Importing the necessary packages and following helper function to display video runs within jupyter notebook

In [9]:
%pip install pybullet
%pip install pyvirtualdisplay
import os
os.environ['PYVIRTUALDISPLAY_DISPLAYFD'] = '0' 

import gym
import pybullet as p
import matplotlib.pyplot as plt
from pyvirtualdisplay import Display
from IPython.display import HTML
import matplotlib
import matplotlib.pyplot as plt
import matplotlib.animation as animation
import numpy as np
import torch
import random

display = Display(visible=0, size=(400, 300))
display.start()

def display_video(frames, framerate=30):
  """Generates video from `frames`.

  Args:
    frames (ndarray): Array of shape (n_frames, height, width, 3).
    framerate (int): Frame rate in units of Hz.

  Returns:
    Display object.
  """
  height, width, _ = frames[0].shape
  dpi = 70
  orig_backend = matplotlib.get_backend()
  matplotlib.use('Agg')  # Switch to headless 'Agg' to inhibit figure rendering.
  fig, ax = plt.subplots(1, 1, figsize=(width / dpi, height / dpi), dpi=dpi)
  matplotlib.use(orig_backend)  # Switch back to the original backend.
  ax.set_axis_off()
  ax.set_aspect('equal')
  ax.set_position([0, 0, 1, 1])
  im = ax.imshow(frames[0])
  def update(frame):
    im.set_data(frame)
    return [im]
  interval = 1000/framerate
  anim = animation.FuncAnimation(fig=fig, func=update, frames=frames,
                                  interval=interval, blit=True, repeat=False)
  return HTML(anim.to_html5_video())

Note: you may need to restart the kernel to use updated packages.
Note: you may need to restart the kernel to use updated packages.

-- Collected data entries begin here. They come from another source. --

(** * google-calendar-mcp: the tool-dispatch layer of [src/index.js]

    A shallow embedding of the MCP server's request handlers
    ([ListToolsRequestSchema], [CallToolRequestSchema]) and of the four
    calendar handlers, together with the properties of the specification
    that concern them.

    The embedding has three layers:
    - [Js]: the fragment of JavaScript the handlers rely on (values,
      truthiness, property reads, template-literal conversion,
      [Array.prototype.map], [JSON.stringify]) and a small monad for
      exceptions and for the trace of Calendar Client calls;
    - [Mcp]: the result and error envelopes of the protocol;
    - [Server]: the handlers and the dispatcher, function by function. *)

From Stdlib Require Import ZArith List String Ascii Bool Lia DecimalString.
Import ListNotations.
Local Open Scope list_scope.
Local Open Scope string_scope.

(* ===================================================================== *)
(** ** JavaScript values *)
(* ===================================================================== *)

Module Js.

(** The values that travel through the handlers: tool arguments (decoded
    JSON), the objects built for the provider and the provider's answers.
    Numbers are the integers and [NaN]: the handlers only test numbers for
    truthiness, print them and forward them, so fractions are not needed.
    [VNum z] is the Number a JSON integer literal [z] reads as, that is
    the double nearest to [z].
    An object is its list of own properties in insertion order; a read
    takes the first binding of a key. *)
#[warnings="-register-all"]
Inductive value : Type :=
| VUndefined
| VNull
| VBool (b : bool)
| VNum (z : Z)
| VNaN
| VStr (s : string)
| VArr (elems : list value)
| VObj (props : list (string * value)).

(** [ToBoolean]: the falsy values are [undefined], [null], [false], [0],
    [NaN] and the empty string. *)
Definition truthy (v : value) : bool :=
  match v with
  | VUndefined | VNull | VNaN => false
  | VBool b => b
  | VNum z => negb (z =? 0)%Z
  | VStr s => negb (s =? "")
  | VArr _ | VObj _ => true
  end.

(** [a || b] *)
Definition or_else (a b : value) : value := if truthy a then a else b.

Definition nullish (v : value) : bool :=
  match v with
  | VUndefined | VNull => true
  | _ => false
  end.

Definition is_array (v : value) : bool :=
  match v with
  | VArr _ => true
  | _ => false
  end.

(** Own-property lookup in an object's property list. *)
Fixpoint lookup (k : string) (props : list (string * value)) : option value :=
  match props with
  | [] => None
  | (k', v) :: rest => if k' =? k then Some v else lookup k rest
  end.

Definition keys (props : list (string * value)) : list string :=
  map fst props.

(** [obj.k = v] on an ordinary object: an existing key keeps its place,
    a new key goes last. *)
Fixpoint set_prop (k : string) (v : value) (props : list (string * value))
  : list (string * value) :=
  match props with
  | [] => [(k, v)]
  | (k', v') :: rest =>
      if k' =? k then (k, v) :: rest else (k', v') :: set_prop k v rest
  end.

Definition decimal (z : Z) : string := NilZero.string_of_int (Z.to_int z).

(** *** Number::toString on integers *)

(** The double nearest to the natural number [a], ties to the even
    mantissa; [None] is [Infinity]. Below 2^53 every integer is a
    double. *)
Definition nearest_double (a : Z) : option Z :=
  (if a <? 2 ^ 53 then Some a
   else
     let q := Z.log2 a - 52 in
     let m := a / 2 ^ q in
     let r := a - m * 2 ^ q in
     let half := 2 ^ (q - 1) in
     let m' := if r <? half then m
               else if half <? r then m + 1
               else if Z.even m then m else m + 1 in
     let v := m' * 2 ^ q in
     if 2 ^ 1024 <=? v then None else Some v)%Z.

(** [reads_as v x]: the integer [x] reads as the double [v], for
    [v >= 2^53]. The two bounds are the midpoints to the neighbouring
    doubles, four times enlarged to stay among the integers; they belong
    to [v] when its mantissa is even. *)
Definition reads_as (v x : Z) : bool :=
  (let q := Z.log2 v - 52 in
   let m := v / 2 ^ q in
   let below := if m =? 2 ^ 52 then 2 ^ q else 2 ^ (q + 1) in
   let above := 2 ^ (q + 1) in
   if Z.even m
   then (4 * v - below <=? 4 * x) && (4 * x <=? 4 * v + above)
   else (4 * v - below <? 4 * x) && (4 * x <? 4 * v + above))%Z.

(** The integer with the fewest significant digits that reads as [v]:
    the multiple of the largest power of ten, at most [10 ^ zeros], that
    does; of two, the one closest to [v], then the even one. *)
Fixpoint shortest (zeros : nat) (v : Z) : Z :=
  match zeros with
  | O => v
  | S fewer =>
      (let p := 10 ^ Z.of_nat zeros in
       let lo := (v / p) * p in
       let hi := lo + p in
       let lo_ok := (0 <? lo) && reads_as v lo in
       let hi_ok := reads_as v hi in
       if lo_ok && hi_ok then
         if v - lo <? hi - v then lo
         else if hi - v <? v - lo then hi
         else if Z.even (lo / p) then lo else hi
       else if lo_ok then lo
       else if hi_ok then hi
       else shortest fewer v)%Z
  end.

Fixpoint strip_zeros (reversed : list ascii) : list ascii :=
  match reversed with
  | "0"%char :: rest => strip_zeros rest
  | _ => reversed
  end.

(** The digits of a numeral without its trailing zeros. *)
Definition significant (digits : string) : string :=
  string_of_list_ascii
    (rev (strip_zeros (rev (list_ascii_of_string digits)))).

(** Up to 21 digits a number prints in full, beyond that as
    [d.ddde+N]. *)
Definition format_digits (x : Z) : string :=
  let digits := decimal x in
  let n := String.length digits in
  if Nat.leb n 21 then digits
  else
    let exponent := "e+" ++ decimal (Z.of_nat (n - 1)) in
    match significant digits with
    | String d EmptyString => String d exponent
    | String d rest => String d ("." ++ rest ++ exponent)
    | EmptyString => digits
    end.

Definition number_to_string (z : Z) : string :=
  let sign := if (z <? 0)%Z then "-" else "" in
  match nearest_double (Z.abs z) with
  | None => sign ++ "Infinity"
  | Some v =>
      if (v <? 2 ^ 53)%Z then decimal z
      else sign ++ format_digits (shortest (String.length (decimal v)) v)
  end.

(** [JSON.stringify] on a number: [null] when it is not finite. *)
Definition number_to_json (z : Z) : string :=
  match nearest_double (Z.abs z) with
  | None => "null"
  | Some _ => number_to_string z
  end.

Fixpoint all_some {A} (l : list (option A)) : option (list A) :=
  match l with
  | [] => Some []
  | None :: _ => None
  | Some x :: rest =>
      match all_some rest with
      | Some xs => Some (x :: xs)
      | None => None
      end
  end.

Definition join (sep : string) (parts : list string) : string :=
  match parts with
  | [] => ""
  | p :: ps => fold_left (fun acc q => acc ++ sep ++ q) ps p
  end.

(** [ToString], as applied by a template literal [`${v}`]; [None] where
    it throws. An array prints through [join]. An ordinary object prints
    through [Object.prototype.toString] unless it has a property
    [toString] of its own: no value of this fragment is callable, so the
    conversion then finds no method that gives a primitive and throws. *)
Fixpoint to_string (v : value) : option string :=
  match v with
  | VUndefined => Some "undefined"
  | VNull => Some "null"
  | VBool true => Some "true"
  | VBool false => Some "false"
  | VNum z => Some (number_to_string z)
  | VNaN => Some "NaN"
  | VStr s => Some s
  | VArr elems =>
      match all_some (map (fun e => if nullish e then Some ""
                                    else to_string e) elems) with
      | Some parts => Some (join "," parts)
      | None => None
      end
  | VObj props =>
      match lookup "toString" props with
      | Some _ => None
      | None => Some "[object Object]"
      end
  end.

(** How [undefined] and [null] are named in the runtime's messages. *)
Definition nullish_name (v : value) : string :=
  match v with
  | VNull => "null"
  | _ => "undefined"
  end.

(** *** JSON.stringify(v, null, 2) *)

Definition hex_digit (n : nat) : ascii :=
  match n with
  | 0 => "0" | 1 => "1" | 2 => "2" | 3 => "3" | 4 => "4" | 5 => "5"
  | 6 => "6" | 7 => "7" | 8 => "8" | 9 => "9" | 10 => "a" | 11 => "b"
  | 12 => "c" | 13 => "d" | 14 => "e" | _ => "f"
  end%char.

(** [QuoteJSONString] on one character: the two-character escapes, then
    [\u00XX] for the remaining control characters. *)
Definition json_escape (c : ascii) : string :=
  let n := nat_of_ascii c in
  match n with
  | 8 => "\b"
  | 9 => "\t"
  | 10 => "\n"
  | 12 => "\f"
  | 13 => "\r"
  | 34 => String "\" (String c "")
  | 92 => "\\"
  | _ =>
      if Nat.ltb n 32
      then "\u00" ++ String (hex_digit (n / 16)) (String (hex_digit (n mod 16)) "")
      else String c ""
  end.

Fixpoint json_escape_all (s : string) : string :=
  match s with
  | EmptyString => ""
  | String c rest => json_escape c ++ json_escape_all rest
  end.

Definition dquote : string := String (ascii_of_nat 34) "".
Definition newline : string := String (ascii_of_nat 10) "".

Definition json_quote (s : string) : string :=
  dquote ++ json_escape_all s ++ dquote.

(** [SerializeJSONProperty] with gap two spaces; [None] is the
    [undefined] that [JSON.stringify] returns for [undefined]. Object
    members whose value serializes to [undefined] are dropped, array
    elements that do are written [null]. *)
Fixpoint json_serialize (indent : string) (v : value) : option string :=
  let inner := indent ++ "  " in
  match v with
  | VUndefined => None
  | VNull => Some "null"
  | VBool true => Some "true"
  | VBool false => Some "false"
  | VNum z => Some (number_to_json z)
  | VNaN => Some "null"
  | VStr s => Some (json_quote s)
  | VArr elems =>
      match elems with
      | [] => Some "[]"
      | _ =>
          let parts :=
            map (fun e => match json_serialize inner e with
                          | Some s => s
                          | None => "null"
                          end) elems in
          Some ("[" ++ newline ++ inner
                    ++ join ("," ++ newline ++ inner) parts
                    ++ newline ++ indent ++ "]")
      end
  | VObj props =>
      let members :=
        (fix go (ps : list (string * value)) : list string :=
           match ps with
           | [] => []
           | (k, x) :: rest =>
               match json_serialize inner x with
               | Some s => (json_quote k ++ ": " ++ s) :: go rest
               | None => go rest
               end
           end) props in
      match members with
      | [] => Some "{}"
      | _ =>
          Some ("{" ++ newline ++ inner
                    ++ join ("," ++ newline ++ inner) members
                    ++ newline ++ indent ++ "}")
      end
  end.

FileNotFoundError: [WinError 2] The system cannot find the file specified

## Hyperparameters

In [10]:
# Hyperparameters
EPISODES = 2500                  # Number of episodes to run for training
LEARNING_RATE = 0.0005         # Learning rate for optimizing neural network weights
MEM_SIZE = 50000                 # Maximum size of replay memory
REPLAY_START_SIZE = 10000        # Amount of samples to fill replay memory before training
BATCH_SIZE = 32                  # Number of samples to draw from replay memory for training
GAMMA = 0.99                     # Discount factor for future rewards
EPSILON_START = 0.1              # Starting exploration rate
EPSILON_END = 0.0001             # Final exploration rate
EPSILON_DECAY = 4 * MEM_SIZE     # Decay rate for exploration rate
MEM_RETAIN = 0.1                 # Percentage of memory to retain on each episode
NETWORK_UPDATE_ITERS = 5000      # Number of steps to update target network

FC1_DIMS = 128                   # Number of neurons in our MLP's first hidden layer
FC2_DIMS = 128                   # Number of neurons in our MLP's second hidden layer

# Metrics for displaying training status
best_reward = 0
average_reward = 0
episode_history = []
episode_reward_history = []
np.bool = np.bool_

## Neural Network
Below is the class definition for a neural network used to approximate Q-values for the use within a reinforcement learning framework.

In [11]:
import torch.nn as nn
import torch.nn.functional as F
import torch.optim as optim

# Neural network class used to approximate Q-values within the Mario environment
class Network(torch.nn.Module):
    def __init__(self, env):
        super(Network, self).__init__()  # Inheriting from torch.nn.Module

        self.input_shape = env.observation_space.shape  # Getting shape of observation space
        self.action_space = env.action_space.n          # Getting number of actions in action space

        # Defining the layers of the neural network
        self.layers = torch.nn.Sequential(
            torch.nn.Linear(*self.input_shape, FC1_DIMS),   # 
            torch.nn.ReLU(),                                # 
            torch.nn.Linear(FC1_DIMS, FC2_DIMS),            #
            torch.nn.ReLU(),                                #
            torch.nn.Linear(FC2_DIMS, self.action_space)    #
        )

        self.optimizer = optim.Adam(self.parameters(), lr=LEARNING_RATE)  # Optimizer
        self.loss = nn.MSELoss()  # Loss Function

    def forward(self, x):
        return self.layers(x)  # Forward pass through the network

## Reinforcement Learning Framework

In [12]:
# handles the storing and retrival of sampled experiences
class ReplayBuffer:
    def __init__(self, env):
        self.mem_count = 0
        self.states = np.zeros((MEM_SIZE, *env.observation_space.shape),dtype=np.float32)
        self.actions = np.zeros(MEM_SIZE, dtype=np.int64)
        self.rewards = np.zeros(MEM_SIZE, dtype=np.float32)
        self.states_ = np.zeros((MEM_SIZE, *env.observation_space.shape),dtype=np.float32)
        self.dones = np.zeros(MEM_SIZE, dtype=np.bool)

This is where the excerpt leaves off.